The discovery of these four pathways has enabled scientists to fundamentally change our understanding of aging. The presentation of these signaling pathways as pathways suggests that they are independent marches through the fountain of youth. However, this is a misconception due to the way they are formulated. mTOR, AMPK, sirtuins, and NF-kB are interrelated in many ways and are sometimes mutually dependent. Nevertheless, for ease of comprehension, let us take the paths toward longevity one at a time. Let's get started.

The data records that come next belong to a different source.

(** The count of administrators is taken before the deletion: two of them that delete each other
    at the same time leave none. *)
Example admins_delete_each_other :
  let d := second "admin" in
  delete_check "0" "1" d = None ∧ delete_check "1" "0" d = None ∧
  roles (delete_write "0" (delete_write "1" d).1).1 = ∅.
Proof. by vm_compute. Qed.

(** When the superuser cannot be saved, the first user is there and no second request is
    accepted; the temporary superuser stays. *)
Example first_user_half_created :
  let '(d, r) := CreateFirstUser (Some ("a@b.c", "secret12")) (start true) in
  r = InternalServerError "error" ∧ roles d = {["0" := "admin"]} ∧
  m_super d = {["tmp" := TempAdminEmail]} ∧
  (CreateFirstUser (Some ("a@b.c", "secret12")) d).2 = Forbidden "Forbidden".
Proof. by vm_compute. Qed.

Example save_error_ex :
  formatSaveError (ValidationErrors {["role" := "bad"; "name" := "too long"]}) "x" =
    "name: too long; role: bad" ∧
  formatSaveError (ValidationErrors {["email" := "Value must be Unique."]}) "x" =
    "A user with that email already exists." ∧
  formatSaveError (OtherError "  ") "x" = "x".
Proof. by vm_compute. Qed.
End AdminUsers.
(** [dirs] reads a directory. *)
Definition newAgentUpdater (env : gmap string string) (version : string)
    (dirs : string → option (list DirEntry)) : agentUpdater :=
  let v := default "" (env !! "BANTAY_DISABLE_AUTO_UPDATE") in
  if EqualFold v "true" || String.eqb v "1" then updater0 true None ∅
  else
    match parse version with
    | None => updater0 true None ∅
    | Some hubVer =>
        let v := default "" (env !! "BANTAY_AGENT_BINARIES_DIR") in
        let dir := if String.eqb v "" then "/agents" else v in
        match dirs dir with
        | None => updater0 true (Some hubVer) ∅
        | Some entries =>
            let m := fold_left (load_entry version) entries ∅ in
            updater0 (bool_decide (m = ∅)) (Some hubVer) m
        end
    end.

(** What a poll knows of a system: its id, the version of its agent ([None] without data), and
    the architecture of its details ([None] without details). *)
Record System := { Id : string; AgentVersion : option string; details : option string }.

Definition detailsArch (sys : System) : string := default "" (details sys).

Definition with_cooldown (u : agentUpdater) (c : cooldown_map) : agentUpdater := {|
  disabled := disabled u; hubVersion := hubVersion u; binaries := binaries u; cooldown := c;
  cooldownTtl := cooldownTtl u; pushing := pushing u; pushedAt := pushedAt u |}.

Definition with_pushing (u : agentUpdater) (p : gmap string bool) : agentUpdater := {|
  disabled := disabled u; hubVersion := hubVersion u; binaries := binaries u;
  cooldown := cooldown u; cooldownTtl := cooldownTtl u; pushing := p; pushedAt := pushedAt u |}.

(** The agent is older than the hub. *)
Definition outdated (u : agentUpdater) (sys : System) : bool :=
  match AgentVersion sys, hubVersion u with
  | Some v, Some hubVer =>
      negb (String.eqb v "") &&
      match parse v with Some agentVer => LT agentVer hubVer | None => false end
  | _, _ => false
  end.
Lemma runSSH_sent retries n down tries s s' :
  runSSHOperation retries n down tries s = (s', None) →
  ∃ k, (n ≤ k ≤ n + retries)%nat ∧ ssh_sent (tries k) = Some (sys_data s').
Proof.
  revert n s. induction retries as [|r IH]; intros n s; cbn [runSSHOperation];
    destruct (if negb (client s) || down then createSSHClient (tries n) s else (s, None))
      as [s1 [e|]]; try done; (destruct (f_session (tries n)) as [e|];
      [|destruct (ssh_operation (tries n) (sys_data s1)) as [[x retry] [e|]] eqn:Hop]).
  - done.
  - by destruct retry.
  - intros [= <-]. exists n. split; [lia|]. by apply operation_sent in Hop.
  - intros (k&?&?)%IH. exists k. split; [lia|done].
  - destruct retry; [|done]. intros (k&?&?)%IH. exists k. split; [lia|done].
  - intros [= <-]. exists n. split; [lia|]. by apply operation_sent in Hop.
Qed.

(** The WebSocket's message as agents send it: a response, which may carry its data as raw bytes,
    or, from an agent older than [MinVersionAgentResponse], the bare data. *)
Definition well_sent (w : ws) : Prop :=
  ∀ raw, ws_outcomes w = Message raw →
    if ws_legacy w then ∃ x, raw = encode_data x
    else ∃ r, raw = encode_response r ∧ ∀ y, r_Data r = Some y → ∃ x, y = encode_data x.

(** C14: a poll that succeeds holds what the agent sent in answer to it.  A response that carries
    its system data in the field of its own (every agent of today on the WebSocket), and any
    answer over SSH, replace the data of the hub entirely; only the bare data of an older agent on
    the WebSocket, or data in the generic field of a response, is merged over the data of the last
    poll, so that fields it leaves out keep their old values ([stale_fields]). *)
Theorem fetch_is_fresh `{!CodecLaws} down tries s s' :
  (∀ w, WsConn s = Some w → ws_connected w = true → well_sent w) →
  fetchDataFromAgent down tries s = (s', None) →
  (∃ w r, WsConn s = Some w ∧ ws_legacy w = false ∧ ws_outcomes w = Message (encode_response r) ∧
     r_Data r = None ∧ r_SystemData r = Some (sys_data s')) ∨
  (∃ w x, WsConn s = Some w ∧ sys_data s' = x ∪ sys_data s ∧
     (if ws_legacy w then ws_outcomes w = Message (encode_data x)
      else ∃ r, ws_outcomes w = Message (encode_response r) ∧ r_Data r = Some (encode_data x))) ∨
  (∃ k, (k ≤ 1)%nat ∧ ssh_sent (tries k) = Some (sys_data s')).
Proof.
  intros Hw. unfold fetchDataFromAgent, fetchDataViaSSH.
  assert (∀ s0, runSSHOperation 1 0 down tries s0 = (s', None) →
    ∃ k, (k ≤ 1)%nat ∧ ssh_sent (tries k) = Some (sys_data s')) as Hssh.
  { intros s0 (k&?&?)%runSSH_sent. exists k. split; [lia|done]. }
  destruct (WsConn s) as [w|] eqn:HwE; [|eauto].
  destruct (ws_connected w) eqn:Hc; [|eauto].
  specialize (Hw w eq_refl Hc). unfold well_sent in Hw.
  unfold fetchDataViaWebSocket, WebSocket_Request. rewrite Hc. cbn [negb].
  destruct (ws_outcomes w) as [e|raw|e] eqn:Ho; eauto. specialize (Hw raw eq_refl).
  destruct (ws_legacy w) eqn:Hl.
  { destruct Hw as [x ->]. rewrite Unmarshal_data. simpl. intros [= <-]. right; left.
    exists w, x. by rewrite Hl. }
  destruct Hw as (r&->&Hd). rewrite decode_encode.
  destruct (negb (String.eqb (r_Error (wire r)) "")); [eauto|].
  unfold UnmarshalResponse, unmarshalLegacyResponse. cbn [wire r_Data r_SystemData].
  destruct (r_Data r) as [y|] eqn:Hy.
  - destruct (Hd y eq_refl) as [x ->]. rewrite Unmarshal_data. intros [= <-]. right; left.
    exists w, x. rewrite Hl. eauto.
  - destruct (r_SystemData r) as [x|] eqn:Hx; [|intros Hf; right; right; by eapply Hssh].
    intros [= <-]. left. exists w, r. by rewrite Hl.
Qed.
End transport.

(** ** A codec *)

Inductive toy :=
| TBool (b : bool) | TData (x : gmap (list Z) Z) | TResponse (r : AgentResponse (V := Z) (Raw := toy)).

#[local] Instance toy_codec : Codec (V := Z) (Raw := toy) := {|
  Unmarshal raw d :=
    match raw, d with
    | TBool b, Bool _ => (Bool b, None)
    | TData x, CombinedData y => (CombinedData (x ∪ y), None)
    | _, _ => (d, Some "cbor: cannot unmarshal"%string)
    end;
  Marshal_bool := TBool;
  encode_response := TResponse;
  decode_response raw := match raw with TResponse r => inl (wire r) | _ => inr "cbor"%string end;
  encode_data := TData;
|}.
#[local] Instance toy_laws : CodecLaws (V := Z) (Raw := toy).
Proof. by split. Qed.

Definition ex_data : gmap (list Z) Z := {[ [0; 0] := 12 ]}.
Definition ex_old : gmap (list Z) Z := {[ [0; 0] := 7; [3] := 5 ]}.

Definition ex_ws (legacy : bool) (o : ws_outcome (Raw := toy)) : ws (Raw := toy) := {|
  ws_connected := true; ws_legacy := legacy; ws_outcomes := o |}.
Definition ex_system (w : option (ws (Raw := toy))) : System (V := Z) (Raw := toy) := {|
  WsConn := w; wsClosed := false; sshTransport := true; tclient := true; client := true;
  sys_data := ex_old |}.
Definition ex_try (resp : AgentResponse (V := Z) (Raw := toy)) : ssh_try (V := Z) (Raw := toy) := {|
  t_dial := None; t_session := None; t_shell := None; t_encode := None; t_response := inl resp;
  t_wait := None |}.
Definition ex_message : ws_outcome (Raw := toy) :=
  Message (encode_response (newAgentResponse Marshal_bool (CombinedData ex_data))).
Definition ex_tries (n : nat) : ssh_try (V := Z) (Raw := toy) :=
  ex_try (wire (newAgentResponse Marshal_bool (Bool true))).
Definition ex_fetch (n : nat) : fetch_try (V := Z) := {|
  f_config := None; f_dial := None; f_session := None; f_stdout := None; f_shell := None;
  f_new := true; f_response := Some ex_data; f_bare := inr "EOF"%string; f_wait := None |}.

(** The WebSocket is lost, the first try over SSH ends in an end of file, the second brings the
    answer. *)
Definition ex_lost : System (V := Z) (Raw := toy) := ex_system (Some (ex_ws false (SendFails ErrConnClosed))).
Definition ex_retried (n : nat) : ssh_try (V := Z) (Raw := toy) :=
  match n with
  | O => {| t_dial := None; t_session := None; t_shell := None; t_encode := None;
            t_response := inr "EOF"%string; t_wait := None |}
  | _ => ex_tries n
  end.

Lemma response_roundtrip_witness :
  ∃ s', request None ex_retried ex_lost RestartAgent (Bool false) =
    (s', Bool true, None, [ByWebSocket false; BySSH false; BySSH true]).
Proof.
  pose proof (response_roundtrip None ex_retried ex_lost RestartAgent (Bool false) (Bool true)
    eq_refl eq_refl) as H.
  destruct (request None ex_retried ex_lost RestartAgent (Bool false)) as [[[s' d'] e] log] eqn:E.
  destruct H as (H1&_&H3).
  - intros w [= <-]. split; [reflexivity|]. intros raw H. discriminate H.
  - intros [|n] resp H; [discriminate H|]. by injection H as <-.
  - assert (e = None) as ->.
    { apply H3; [reflexivity|]. right. split_and!; [|by left|].
      - intros w [= <-] _. exists ErrConnClosed. split; [by left|reflexivity].
      - right. split; [by eexists|]. split_and!; try reflexivity. by eexists. }
    destruct (H1 eq_refl) as [-> _]. exists s'. vm_compute in E. by injection E as <- <-.
Defined.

mTOR - Rapamycin, mice and fasting

mTOR (mechanistic target of rapamycin) is a protein found in all mammals including humans that functions as a signaling hub in the cell. This means that mTOR senses and integrates many signals to control reactions such as cell growth and division, cell death, and inflammation. If the regulation of mTOR does not function, this can have a negative impact on longevity and health.

Both too much activity and too little proved to be detrimental. Overfunction of the mTOR pathway was found in cardiovascular diseases, cancer, obesity or diabetes. Too low mTOR function weakens our immune system. This can be exploited medically with drugs such as rapamycin, which inhibit mTOR. For example, if someone receives a liver transplant, the immune system must be weakened so that it does not reject the new "foreign" liver.

In addition, rapamycin is the only drug to date that has consistently led to life extension in studies on mice. However, these were kept in a germ-free environment and therefore did not rely on a strong immune system. Nevertheless, the results are encouraging, as inhibition of mTOR activity attenuated age-related diseases such as diabetes, cancer, and heart disease. This interesting approach has already been taken up by researchers, and potential anti-aging therapies based on mTOR have thus come within reach.

We can also contribute to signalling pathway balance independently of possible medication. The golden mean of mTOR function can be achieved by:

  • a healthy lifestyle with sufficient exercise,
  • occasional fasting episodes
  • and the reduction of animal proteins in our meals.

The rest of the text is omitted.